- Opening Delimiter -

Lemma Close_console_witness : ∃ s1 s2, Close_Syscall 0 ex_new = Done ((), s1) ∧
  Open_Syscall false true (λ _, 0) 1 (λ _, false) 130 2 s1 = Done (0, s2) ∧
  Write_Syscall false true (λ _, 0) 1 130 2 0 s2 = Done ((), s2).
Proof.
  destruct ex_new_start as (t & Ht & He).
  assert (um_ok (mem ex_new)) as Hok by (rewrite He; exact (example_ok t)).
  assert (bytes_at (mem ex_new) 130 ex_name) as Hb by (rewrite He; exact (example_bytes t 2 ltac:(lia))).
  assert (new_fileTable (λ _, 0) (replicate 256 None) = Done (fileTable ex_new (space ex_new))) as Hft by (by rewrite He).
  assert (host ex_new !! ex_name = Some [1; 2; 3; 4; 5; 6; 7; 8]) as Hh by (rewrite He; reflexivity).
  destruct (Close_console false true (λ _, 0) 1 (λ _, false) ex_new (λ _, 0) (replicate 256 None) ex_name 130
    [1; 2; 3; 4; 5; 6; 7; 8] (le_n 1) (λ _, Z.le_refl 0) Hok Hb ltac:(cbn; lia) eq_refl Hft eq_refl Hh) as (s1 & HC & Hw).
  exists s1. destruct (ex_open s1 HC) as (id & s2 & HO).
  destruct (wp_done _ _ _ _ _ _ Hw HO) as (Hid & _ & _ & HW). rewrite Hid in HO.
  exists s2. split; [exact HC|]. split; [exact HO|apply HW].
Defined.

- Closing Delimiter -

**Problem statement:**
From top to bottom, please output the material exactly.

**Exercise solution:**
Lemma Close_console_witness : ∃ s1 s2, Close_Syscall 0 ex_new = Done ((), s1) ∧
  Open_Syscall false true (λ _, 0) 1 (λ _, false) 130 2 s1 = Done (0, s2) ∧
  Write_Syscall false true (λ _, 0) 1 130 2 0 s2 = Done ((), s2).
Proof.
  destruct ex_new_start as (t & Ht & He).
  assert (um_ok (mem ex_new)) as Hok by (rewrite He; exact (example_ok t)).
  assert (bytes_at (mem ex_new) 130 ex_name) as Hb by (rewrite He; exact (example_bytes t 2 ltac:(lia))).
  assert (new_fileTable (λ _, 0) (replicate 256 None) = Done (fileTable ex_new (space ex_new))) as Hft by (by rewrite He).
  assert (host ex_new !! ex_name = Some [1; 2; 3; 4; 5; 6; 7; 8]) as Hh by (rewrite He; reflexivity).
  destruct (Close_console false true (λ _, 0) 1 (λ _, false) ex_new (λ _, 0) (replicate 256 None) ex_name 130
    [1; 2; 3; 4; 5; 6; 7; 8] (le_n 1) (λ _, Z.le_refl 0) Hok Hb ltac:(cbn; lia) eq_refl Hft eq_refl Hh) as (s1 & HC & Hw).
  exists s1. destruct (ex_open s1 HC) as (id & s2 & HO).
  destruct (wp_done _ _ _ _ _ _ Hw HO) as (Hid & _ & _ & HW). rewrite Hid in HO.
  exists s2. split; [exact HC|]. split; [exact HO|apply HW].
Defined.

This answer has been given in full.